I met with my doctor last Wednesday, at WNCCHS for a two month check on how I was doing. So far, so good. I am on track and with the recent increase of Spiron to 75mg, it looks like my T levels will be almost nothing which will be confirmed with next month’s bloodwork. No complaints here, I mean I want everything now but that is not how HRT works. We discussed my wanting an orchiectomy and she agrees with me, that once we check blood work and if I am at the ‘undetectable range” and I’m feeling good and not having issues with a lack of T in my system, then an orchi would be a way to go in order to remove Spiron from the medication I am taking. I love that my doctor listens to what I say and wants to help me get there. We both teared up a bit when I told her about the support I have and the wonderful friends and family that are there cheering me on. A really good visit with the clinic, I always feel a bit more empowered when I leave.
A few weeks ago, my stress about work had caused an anxiety attack and now that I know I’m not having a heart attack or something, this has been easier to deal with. I honestly don’t think that this has anything to do with my medication. I have had anxiety attacks about 10 or so years ago, from stress of my position and things in my life. Now, I just try to calm myself, take a moment and drink some water. I find that though I might still feel the anxiety I can operate, still function. My life isn’t hard, my work situation just sucks.
I was doing two jobs, that of IT Manager and Logistics Manager, not an ideal way to do things. So recently I withdrew from the one area that we could use contract labor on, the IT position. I’m not happy about being in Logistics, mainly because of the toxic masculinity that it usually has associated. But at least I am not doing two full time positions anymore. I had posted on my blog before how one of my employees in logistics had started calling everyone in the facility to tell them that a “shemale” truck driver was in the building. I wasn’t there that day, I wish I had been so I could have put a stop to it right then and offer apologies to her for the treatment she had received. But I was out that day, only belatedly able to counsel the employee on his conduct. These are the type of people I will have to deal with when I come out. Luckily, I oversee them and there are always people looking for work.

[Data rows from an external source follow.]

(** * aeb-monitor: Canadian Tire stock checker (src/main.ts)

    A shallow embedding of the stock checker and of the properties its
    specification states about it.  The program is a Deno script: it loads
    [config.json], polls stocktrack.ca, and mails (or prints) an alert when a
    store has stock.

    Conventions of the embedding:
    - asynchronous functions are computations in a small monad [M] that
      threads the objects the function received by reference, records every
      call into the platform (console, network, file system, processes) in a
      trace, and ends either normally or with a thrown error;
    - what the platform answers comes from a record [Deno] of oracles;
    - JavaScript numbers are kept abstract behind the interface [JSNumber]:
      the program only copies them, tests them and prints them.

    The repository holds two versions of the script, [src/main.ts] and an
    earlier one ([src/unnamed/part_000]).  They are textually equal except for
    the SMTP branch of [sendNotification]; both branches are embedded. *)

From Stdlib Require Import String Ascii List NArith Bool Lia DecimalString.
Import ListNotations.
Open Scope string_scope.

Set Implicit Arguments.
Set Warnings "-register-all".
(** C8 as stated fails: there are no five distinct variables whose
    absence makes the factory exit.  With the four credentials set and no
    user agent, the factory returns a client with the default user
    agent. *)
Lemma C8_no_fifth_required_value :
  ~ (exists ks : list pystr,
       NoDup ks /\ length ks = 5%nat
       /\ forall k, k ∈ ks -> fatal_when_absent writable_at_first k)
  /\ environ (fresh_world env_credentials) !! REDDIT_USER_AGENT = None
  /\ exists r,
       (get_reddit_client writable_at_first (fresh_world env_credentials)).1
       = Ret r
       /\ user_agent (config r) = DEFAULT_USER_AGENT.
Proof.
  split; [|split; [reflexivity|eexists; split; vm_compute; reflexivity]].
  intros (ks & Hnd & Hlen & Hfatal).
  assert (Hsub : forall k, k ∈ ks -> k ∈ required_vars).
  { intros k Hk. destruct (decide (k ∈ required_vars)) as [|Hout]; [assumption|].
    exfalso. specialize (Hfatal k Hk (fresh_world env_credentials)).
    cbn [fresh_world environ] in Hfatal.
    specialize (Hfatal (env_credentials_lookup k Hout)).
    vm_compute in Hfatal. discriminate. }
  pose proof (submseteq_length _ _ (NoDup_submseteq _ _ Hnd Hsub)) as Hle.
  rewrite Hlen in Hle. vm_compute in Hle. lia.
Qed.

Lemma C2_missing_credential_exits_1_witness :
  REDDIT_PASSWORD ∈ required_vars
  /\ environ (fresh_world env_no_password) !! REDDIT_PASSWORD = None
  /\ (main writable_at_first search_dementia (fresh_world env_no_password)).1
     = Exit 1.
Proof.
  assert (H1 : REDDIT_PASSWORD ∈ required_vars)
    by (unfold required_vars; repeat constructor).
  assert (H2 : environ (fresh_world env_no_password) !! REDDIT_PASSWORD = None)
    by reflexivity.
  split; [exact H1|]. split; [exact H2|].
  exact (proj1 (proj2 (C2_missing_credential_exits_1
                         writable_at_first search_dementia
                         (fresh_world env_no_password) REDDIT_PASSWORD H1 H2))).
Defined.
Lemma pass_inv_turn F0 pc sj (st : State W) url rest pc' sj' st' :
  pass_inv F0 (pc, sj, st) ->
  queue st = url :: rest ->
  turn url pc sj (set_queue rest st) pc' sj' st' ->
  pass_inv F0 (pc', sj', st').
Proof.
  intros (us & Hf & Hlen & Hnd & Hvis) Hq (-> & Hf' & (added & Hq' & Hv' & Hnd' & Hfresh) & _).
  cbn [set_queue log queue visited_urls] in *.
  rewrite Hq in Hnd, Hvis.
  exists (url :: us). repeat split.
  - rewrite Hf', Hf. reflexivity.
  - cbn [length]. lia.
  - rewrite Hq'. rewrite app_assoc. apply NoDup_app. repeat split.
    + eapply NoDup_Permutation_proper; [|exact Hnd].
      cbn [app]. apply Permutation_middle.
    + intros u Hu Hadd. apply Hfresh in Hadd. apply Hadd, Hvis.
      set_solver.
    + exact Hnd'.
  - intros u Hu. rewrite Hv', Hq' in *.
    assert (u ∈ added \/ u ∈ us ++ url :: rest) as [Ha|Hold] by set_solver.
    + set_solver.
    + apply Hvis in Hold. set_solver.
Qed.

Lemma turns_pass_inv F0 n (c c' : nat * nat * State W) :
  turns n c c' -> pass_inv F0 c ->
  pass_inv F0 c' /\ fst (fst c') = fst (fst c) + n.
Proof.
  induction 1 as [c|n pc sj st url rest c1 c2 Hq Hlt Hb Hturns IH]; intros Hinv.
  - split; [exact Hinv | lia].
  - pose proof (crawl_body_turn url pc sj (set_queue rest st)) as Ht.
    rewrite Hb in Ht. destruct c1 as [[pc1 sj1] st1].
    destruct (IH (pass_inv_turn _ _ _ _ _ _ _ _ _ Hinv Hq Ht)) as [Hinv' Hpc].
    split; [exact Hinv'|].
    destruct Ht as (-> & _). cbn [fst] in *. lia.
Qed.

Lemma records_inv_turn url pc sj (st : State W) pc' sj' st' :
  records_inv st -> turn url pc sj st pc' sj' st' -> records_inv st'.
Proof.
  intros [Hp Hs] (_ & _ & _ & jobs & Hp' & Hc & kept & Hs' & Hk).
  split.
  - rewrite Hp'. apply Forall_app. split; assumption.
  - rewrite Hs'. apply Forall_app. split; [assumption|].
    apply List.Forall_forall. intros job Hjob.
    apply list_elem_of_In in Hjob. apply Hk in Hjob.
    rewrite List.Forall_forall in Hc. apply Hc.
    apply list_elem_of_In. exact Hjob.
Qed.

Lemma turns_records_inv n (c c' : nat * nat * State W) :
  turns n c c' -> records_inv (snd c) -> records_inv (snd c').
Proof.
  induction 1 as [c|n pc sj st url rest c1 c2 Hq Hlt Hb Hturns IH]; intros Hinv.
  - exact Hinv.
  - apply IH.
    pose proof (crawl_body_turn url pc sj (set_queue rest st)) as Ht.
    rewrite Hb in Ht. destruct c1 as [[pc1 sj1] st1]. cbn [snd] in *.
    eapply records_inv_turn; [|exact Ht]. exact Hinv.
Qed.

Lemma crawl_total fuel start_urls (st : State W) :
  max_pages_per_domain <= fuel ->
  exists final, crawl fuel start_urls st = Some final.
Proof.
  intros Hfuel. revert st; induction start_urls as [|u rest IH]; intros st.
  - exists st. reflexivity.
  - cbn [crawl]. unfold crawl_domain.
    destruct (crawl_while_total fuel 0 0 (start_domain u st)) as [[[pc sj] st'] Hrun];
      [lia|].
    rewrite Hrun. apply IH.
Qed.

Lemma crawl_records_inv fuel start_urls (st final : State W) :
  crawl fuel start_urls st = Some final -> records_inv st -> records_inv final.
Proof.
  revert st; induction start_urls as [|u rest IH]; intros st Hrun Hinv.
  - injection Hrun as <-. exact Hinv.
  - cbn [crawl] in Hrun. unfold crawl_domain in Hrun.
    destruct (crawl_while fuel 0 0 (start_domain u st)) as [[[pc sj] st']|] eqn:Hw;
      [|discriminate Hrun].
    apply (IH _ Hrun).
    destruct (crawl_while_turns _ _ _ _ _ Hw) as (n & Hn & _).
    apply (turns_records_inv _ _ _ Hn). exact Hinv.
Qed.

End Loop.

(** ** The claims about the pipeline and the crawl *)

Section Claims.
Context {W : Type} `{Collab : Collaborators W}.

(** The structural description is cut at 2000 characters. *)
Lemma first_description_bounded soup selectors :
  py_len (first_description soup selectors) <= 2000.
Proof.
  induction selectors as [|sel rest IH]; cbn [first_description py_len]; [lia|].
  destruct (select_one soup sel) as [elem|]; [|exact IH].
  destruct (100 <? _)%nat; [|exact IH].
  cbn [py_len]. apply str_length_take.
Qed.

Lemma structural_description_bounded html url :
  py_len (job_description (structural_pass html url)) <= 2000.
Proof. apply first_description_bounded. Qed.

(** After the structural pass [apply_url] is set, so the merge never
    takes the guess of the model for it. *)
Lemma structural_apply_url_kept html url ollama_data :
  url <> "" ->
  apply_url (merge (structural_pass html url) ollama_data)
  = apply_url (structural_pass html url).
Proof.
  intros Hurl. unfold merge, fill; cbn [apply_url structural_pass].
  destruct (truthy (first_link _ _ _ _)) eqn:Hlink; cbn [negb].
  - rewrite Hlink. reflexivity.
  - cbn [truthy]. destruct (String.eqb_spec url ""); [contradiction|].
    reflexivity.
Qed.

(** C2: [_parse_job_page] returns the candidate of the two passes when
    its title and its description are both non-empty, and [None]
    otherwise; hence every record a crawl pushes or accumulates has a
    non-empty title and a non-empty description. *)
Theorem incomplete_page_rejected :
  (forall html url (st : State W),
      _parse_job_page html url st
      = let '(candidate, st') := extraction_passes html url st in
        (if truthy (job_title candidate) && truthy (job_description candidate)
         then Some candidate else None, st'))
  /\ (forall start_urls use_sel (w : W),
        exists final,
          crawl max_pages_per_domain start_urls (init use_sel w) = Some final
          /\ Forall (fun job => truthy (job_title job) = true
                                /\ truthy (job_description job) = true)
                    (pushed (log final) ++ scraped_jobs final)).
Proof.
  split.
  - intros html url st. unfold _parse_job_page, bind, ret, complete.
    destruct (extraction_passes html url st) as [candidate st'].
    destruct (truthy (job_title candidate) && truthy (job_description candidate));
      reflexivity.
  - intros start_urls use_sel w.
    destruct (crawl_total max_pages_per_domain start_urls (init use_sel w))
      as [final Hrun]; [lia|].
    exists final. split; [exact Hrun|].
    assert (Hinv : records_inv final).
    { apply (crawl_records_inv _ _ _ _ Hrun). split; constructor. }
    destruct Hinv as [Hp Hs]. apply Forall_app.
    split; eapply Forall_impl; try eassumption;
      intros job Hc; apply andb_true_iff; exact Hc.
Qed.
(** The grouping loop, when it returns, has kept the site names
    distinct, kept every row read so far once, and filed each row under
    its own site name. *)
Lemma groupLoop_invariant (key : jsstring) (rows0 : list row) :
  forall m m',
    groupLoop key rows0 m = Some m' ->
    NoDup (map fst m) ->
    (forall e x, In e m -> In x (snd e) -> siteOf key x = Some (fst e)) ->
    NoDup (map fst m') /\
    (forall e x, In e m' -> In x (snd e) -> siteOf key x = Some (fst e)) /\
    Permutation (List.concat (map snd m')) (List.concat (map snd m) ++ rows0).
Proof.
  induction rows0 as [|r rows0 IH]; intros m m' G ND Hm; simpl in G.
  - inversion G; subst m'. rewrite app_nil_r. auto.
  - destruct (siteOf key r) as [s|] eqn:S; [|discriminate].
    destruct (IH (mapPush s r m) m' G) as (ND' & Hm' & P);
      [apply mapPush_NoDup; assumption
      | apply mapPush_members; assumption |].
    repeat split; auto.
    rewrite P, mapPush_perm, <- app_assoc. reflexivity.
Qed.

(** The loop returns when no site read throws, and only then. *)
Lemma groupLoop_returns (key : jsstring) (rows0 : list row) :
  forall m,
    (exists m', groupLoop key rows0 m = Some m')
    <-> Forall (plainRead key) rows0.
Proof.
  induction rows0 as [|r rows0 IH]; intros m; simpl.
  - split; [constructor | exists m; reflexivity].
  - destruct (siteOf key r) as [s|] eqn:S.
    + rewrite IH. split.
      * intros F. constructor; [|exact F].
        apply siteOf_plainRead. congruence.
      * intros F. inversion F; assumption.
    + split; [intros [m' X]; discriminate|].
      intros F. inversion F as [|? ? H _]; subst.
      apply siteOf_plainRead in H. contradiction.
Qed.

Lemma groupRows_spec (key : jsstring) (rows0 : list row)
  (m : list (jsstring * list row)) :
  groupRows key rows0 = Some m ->
  NoDup (map fst m) /\
  (forall e x, In e m -> In x (snd e) -> siteOf key x = Some (fst e)) /\
  Permutation (List.concat (map snd m)) rows0.
Proof.
  intros G. apply (@groupLoop_invariant key rows0 [] m G).
  - constructor.
  - intros e x [].
Qed.

Lemma buildSite_name (rs : roles) (e : jsstring * list row) :
  siteName (buildSite rs e) = fst e.
Proof. destruct e; reflexivity. Qed.

Lemma buildSite_rawRows (rs : roles) (e : jsstring * list row) :
  rawRows (buildSite rs e) = snd e.
Proof. destruct e; reflexivity. Qed.

Lemma buildSite_files (rs : roles) (e : jsstring * list row) :
  truthyOpt (fileCountKey rs) = false ->
  files (buildSite rs e) = num_of_nat (List.length (rawRows (buildSite rs e))).
Proof.
  intros H. destruct e as [name siteRows]. unfold buildSite.
  cbn [files rawRows]. destruct (fileCountKey rs) as [k|]; [|reflexivity].
  simpl in H. rewrite H. reflexivity.
Qed.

In what I can only explain as the Baader-Meinhof Phenomenon, I have noticed a lot of transgender people who have anxiety attacks since my coming out. I do not, however, believe that this is symptomatic of being transgender, but of the stresses of being transgender within a culture that is at best not accepting and at worst murderous. I know that I am in one of the best possible positions for coming out, I am middle class, white and I have an active support system in family and friends. I still experience stress and anxiety attacks from that stress and agonizing over every move which could prove disastrous. There is no wondering why so many of us have anxiety attacks, it’s a stressful situation and it can continue throughout our lives if we don’t find ways to deal with it. I know pointing to a website isn’t solving the issue, but in the intermediate of getting professional help, I found a site that allowed me to at least understand and deal with my anxiety attacks in a real way. I find myself able to, if not eliminate the anxiety completely, to reduce it to manageable levels.